A Child's Right To Life

By Andrew Lewis

On Thanksgiving Day, 6-year-old Elian Gonzalez was plucked from an inner tube in the seas off South Florida. He was one of only three survivors from a shipwreck whose casualties included his mother and stepfather. Two days earlier they had escaped the communist "Workers' Paradise" of dictator Fidel Castro.'

Since his rescue, relatives in Florida have cared for young Elian and appealed for political asylum so that he may grow up in a free country. Almost immediately, however, the boy's natural father, Juan Miguel Gonzalez--now re-married with a new family--demanded that the US return Elian to Cuba. Early in January, the Immigration and Naturalization Service, supported by President Clinton and Attorney General Janet Reno, announced that the us would recognize Gonzalez's parental rights and accede to his demands. Various legal and political devices have since been employed to delay the boy's return--a Florida judge has granted temporary custody to the child's relatives in the US--but his ultimate fate is uncertain.'

Clinton's policy of appeasement is no surprise.

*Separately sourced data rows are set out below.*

(* ===== verification/MemNet.v ===== *)
(** * A small network, and the proxy run on it

    A concrete [NetWorld]: a zone answers each lookup (it may answer
    differently each time), every connection succeeds and every server replies
    200.  The theorems on the proxy are applied to it, and the cases its checks
    do not cover are shown on it. *)
From Stdlib Require Import Ascii.
From S2P Require Export ProxyPrivate.

#[local] Existing Instance ascii_tables.

(** The world is the number of lookups made so far. *)
Definition mem_net (zone : string → nat → list IP) : NetWorld nat := {|
  world_dns_dials _ _ := 1%nat;
  world_lookup _ host n :=
    (if bool_decide (zone host n = []) then Bad "no such host" else Good (map Some (zone host n)), S n);
  world_dial _ n := (Good n, n);
  world_idle _ _ := false;
  world_exchange _ n := (Good {| rs_status := 200; rs_header := ∅; rs_body := []; rs_close := false |}, n);
  world_hijack n := (HijackedConn, n);
  world_certificate _ n := (true, n);
  world_handshake _ n := (true, n);
  world_requests _ n := ([], n);
  world_write _ n := (true, n)
|}.

#[export] Instance mem_http : HttpLib := {|
  NewRequest_ok _ _ := true;
  canonicalAddr u := JoinHostPort (url_Hostname (u_host u)) "443"
|}.

Definition start : pstate nat :=
  {| blockedEgress := 0; dnsBlocked := 0; nextDNSServer := 0; world := 0%nat; events := [] |}.

Definition connect_to (authority : string) : http_request :=
  {| r_method := "CONNECT"; r_url := None; r_host := authority; r_header := ∅; r_body := []; r_close := false |}.

Definition open_policy : networkPolicy :=
  {| allowHosts := []; denyHosts := []; blockPrivateRange := false;
     egressMode := EgressMode.COMPAT; dnsMode := DNSMode.OPEN; trustedDNSServers := [] |}.

Definition guard_policy : networkPolicy :=
  {| allowHosts := []; denyHosts := ["evil.test"]; blockPrivateRange := true;
     egressMode := EgressMode.STRICT; dnsMode := DNSMode.OPEN; trustedDNSServers := [] |}.

Definition deny_policy : networkPolicy :=
  {| allowHosts := []; denyHosts := ["evil.test"; "10.0.0.5"]; blockPrivateRange := false;
     egressMode := EgressMode.COMPAT; dnsMode := DNSMode.OPEN; trustedDNSServers := [] |}.

Definition plain_proxy (p : networkPolicy) : proxyServer :=
  new_proxy p [].

(** [web.test] has a public address of each family; [rebind.test] has a
    public one at the first lookup and a private one afterwards. *)
Definition web_zone (host : string) (n : nat) : list IP :=
  if bool_decide (host = "web.test") then [IPv4 93 184 216 34; [38; 6] ++ replicate 13 0 ++ [1]]
  else if bool_decide (host = "evil.test") then [IPv4 203 0 113 7]
  else if bool_decide (host = "rebind.test") then
    match n with O => [IPv4 93 184 216 34] | _ => [IPv4 10 0 0 5] end
  else [].

Definition run (zone : string → nat → list IP) (p : networkPolicy) (authority : string) : pstate nat :=
  (@ServeHTTP ascii_tables nat (mem_net zone) mem_http (plain_proxy p) (connect_to authority) start).2.

Example run_values :
  events (run web_zone guard_policy "web.test:443")
  = [EvLookup None "web.test"; EvLookup None "web.test"; EvDial "93.184.216.34:443";
     EvReply (RawText connection_established); EvTunnel 2%nat]
  ∧ events (run web_zone guard_policy "EVIL.test.:443") = [EvReply (HttpError 403 "blocked host: evil.test")]
  ∧ events (run web_zone guard_policy "127.0.0.1:22") = [EvReply (HttpError 403 "blocked host: 127.0.0.1")]
  ∧ events (run web_zone guard_policy "nowhere.test:22")
    = [EvLookup None "nowhere.test"; EvReply (HttpError 403 "blocked host: nowhere.test")].
Proof. by vm_compute. Qed.

(** ** The theorems at concrete inputs *)
Lemma strict_dials_ipv4_witness :
  ∃ evs, events (run web_zone guard_policy "web.test:443") = [] ++ evs
  ∧ ∀ a, EvDial a ∈ evs → SplitHostPort a = None
         ∨ ∃ ip port, is_Some (To4 ip) ∧ a = JoinHostPort (IP_String ip) port.
Proof.
  exact (@strict_dials_ipv4 ascii_tables nat (mem_net web_zone) mem_http (plain_proxy guard_policy)
           (connect_to "web.test:443") start eq_refl).
Defined.

Lemma denied_connect_refused_witness :
  refused start (run web_zone guard_policy "EVIL.test.:443")
  ∧ blockedEgress (run web_zone guard_policy "EVIL.test.:443") = uint64_of (blockedEgress start + 1).
Proof.
  exact (@denied_connect_refused ascii_tables nat (mem_net web_zone) mem_http
           (plain_proxy guard_policy) (connect_to "EVIL.test.:443") "EVIL.test." "443"
           (BlockedHost "evil.test") start eq_refl
           ltac:(by vm_compute) ltac:(done) ltac:(by vm_compute)).
Defined.

Lemma private_literal_refused_witness : refused start (run web_zone guard_policy "127.0.0.1:22").
Proof.
  exact (@private_literal_refused ascii_tables nat (mem_net web_zone) mem_http
           (plain_proxy guard_policy) (connect_to "127.0.0.1:22") "127.0.0.1" "22" (IPv4 127 0 0 1)
           start eq_refl ltac:(by vm_compute) ltac:(done) eq_refl ltac:(by vm_compute)
           ltac:(by vm_compute) ltac:(by vm_compute)).
Defined.

Definition web_answers (host : string) : osres string (list (option IP)) :=
  if bool_decide (host = "web.test")
  then Good [Some (IPv4 93 184 216 34); Some ([38; 6] ++ replicate 13 0 ++ [1])]
  else Bad "no such host".
Definition stable_zone (host : string) (_ : nat) : list IP :=
  if bool_decide (host = "web.test") then [IPv4 93 184 216 34; [38; 6] ++ replicate 13 0 ++ [1]] else [].

Lemma stable_dns_tunnels_public_witness :
  ∃ evs, events (run stable_zone guard_policy "web.test:443") = [] ++ evs
  ∧ ∀ a, EvDial a ∈ evs →
      ∃ ip port, isPrivateIP ip = false ∧ a = JoinHostPort (IP_String ip) port.
Proof.
  refine (@stable_dns_tunnels_public ascii_tables nat (mem_net stable_zone) mem_http
           (plain_proxy guard_policy) web_answers _ (connect_to "web.test:443") "web.test" "443"
           start eq_refl ltac:(by vm_compute) ltac:(by vm_compute) ltac:(by vm_compute)
           ltac:(by vm_compute) ltac:(by vm_compute) ltac:(by vm_compute) ltac:(by vm_compute)
           eq_refl eq_refl).
  intros targets host w. unfold mem_net, web_answers, stable_zone. simpl.
  by destruct (bool_decide (host = "web.test")).
Defined.

(** ** What the checks do not cover *)

(** the private-range guard resolves the name, and the connection resolves
    it again: a name that first has a public address and then a private one
    passes the guard, and the proxy connects to the private address. *)
Theorem rebinding_reaches_private :
  blockPrivateRange guard_policy = true ∧ isPrivateIP (IPv4 10 0 0 5) = true
  ∧ EvDial (JoinHostPort (IP_String (IPv4 10 0 0 5)) "80")
    ∈ events (run web_zone guard_policy "rebind.test:80").
Proof. split; [done|]. split; [done|]. apply list_elem_of_In. vm_compute. tauto. Qed.

(** so does a stable resolver, for a host text that trimming twice makes shorter: the
    guard trims twice and resolves [corp], the connection trims once and resolves
    [corp.], which is another name to a resolver with a search list. *)
Definition search_zone (host : string) (_ : nat) : list IP :=
  if bool_decide (host = "corp") then [IPv4 93 184 216 34]
  else if bool_decide (host = "corp.") then [IPv4 10 0 0 5] else [].
Theorem double_dot_reaches_private :
  blockPrivateRange guard_policy = true ∧ isPrivateIP (IPv4 10 0 0 5) = true
  ∧ (∀ host n m, search_zone host n = search_zone host m)
  ∧ events (run search_zone guard_policy "corp..:443")
    = [EvLookup None "corp"; EvLookup None "corp."; EvDial (JoinHostPort (IP_String (IPv4 10 0 0 5)) "443");
       EvReply (RawText connection_established); EvTunnel 2%nat].
Proof. split; [done|]. split; [done|]. split; [done|]. by vm_compute. Qed.

(** the deny list compares the text of the CONNECT target: a denied name
    in brackets, and a denied IPv4 address written as an IPv4-mapped IPv6
    address, are not found in it and the denied host is connected to. *)
Theorem deny_list_bypassed :
  checkHost deny_policy "evil.test" = Some (BlockedHost "evil.test")
  ∧ EvDial "203.0.113.7:443" ∈ events (run web_zone deny_policy "[evil.test]")
  ∧ checkHost deny_policy "10.0.0.5" = Some (BlockedHost "10.0.0.5")
  ∧ EvDial "10.0.0.5:80" ∈ events (run web_zone deny_policy "[::ffff:10.0.0.5]:80").
Proof.
  split; [by vm_compute|]. split; [apply list_elem_of_In; vm_compute; tauto|].
  split; [by vm_compute|]. apply list_elem_of_In. vm_compute. tauto.
Qed.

It is his attitude in all matters of foreign policy because his premise of multiculturalism tells him that a dictatorship is morally equivalent to a free country.'

The attitude of the political right--including some who argue that Elian should remain in America--is even worse. Their premise was stated clearly by presidential candidate Alan Keyes: "Family rights come before communism." A free country, in this view, must defer to parental rights even if the parent has no rights at all.'

Those such as Keyes who claim to support the boy's right to stay in America argue only that we cannot know the father's real desires unless he comes to the US--along with his new family--and can therefore speak freely. Apparently if Juan Gonzalez came to America and maintained his desire to take Elian back to Cuba, these "defenders of freedom" would simply shrug their shoulders, say "The father has spoken," and send him back. They evade the crucial point that a parent who wants to rear a child in a totalitarian dictatorship has rendered himself unfit to be awarded custody.'

What would Elian face in Cuba? Castro allows no recognition of a father's right to raise his child; Cuban children are sent to compulsory child-labor-indoctrination camps at the age of 12. (Elian would be permitted to see his father only one weekend in four.) Elian would face atrocious living conditions in Cuba's state-controlled economy; milk is rationed--no one over the age of six is allowed any--and the family meat ration for a month is six ounces. Elian would be denied the most fundamental freedoms-Cuba denies not only the freedom to speak but also the freedom to listen. Tuning in to American radio broadcasts, for example, is outlawed as counter-revolutionary treason. And Elian would be taught that his mother-who died trying to save his life-was a traitor.'

The dangerous premise revealed by Keyes is not that "family rights" override communism, but that parental rights supercede individual rights. The opposite is true. There can be no rights of any kind unless the individual is free to think and act accordingly, which is precisely what he may not do in Cuba's totalitarian state. The right of a parent is the right to act as a guardian: to make decisions in the child's best interest. But parental rights are not an unlimited sanction for any parental act. They do not include the right to force a child into the involuntary servitude of a dictatorship. If a parent wishes to abuse his child in this manner, decent people may intervene to protect the child's right to his life. Child abuse is exactly what Elian would receive in Cuba--not from his father, but from the officially sanctioned actions of the state.'

Elian's future is in the hands of President Clinton--for ill or for good.'

Ample precedent exists for allowing Elian to stay. Walter Polovchak was 12 years old in 1980 when he and his father, both citizens of the former Soviet Union, visited the United States. Polovchak ran away from his father and fought for six years for the right to stay in America. Before he reached the age of 18, effectively ending the legal struggle, a judge had ruled that children, no less than parents, have the right to live free from persecution. Elian, too, has that right.'

If Elian is allowed to stay, it may be possible to force a review of our entire immigration policy. America, once a haven for seekers of freedom, now shuns refugees from dictatorships around the world (most notably Cuba and China), who--like Elian and his mother--risk their lives to win their liberty.'

Whether Juan Gonzalez is as loving and devoted a father as Cuban propaganda would have us believe is irrelevant to deciding Elian's future. Life in Cuba is life in a giant tropical prison camp. Sending Elian back to serve the rest of his life as an inmate would be a terrible act of injustice--and a violation of Elian's right to his own life.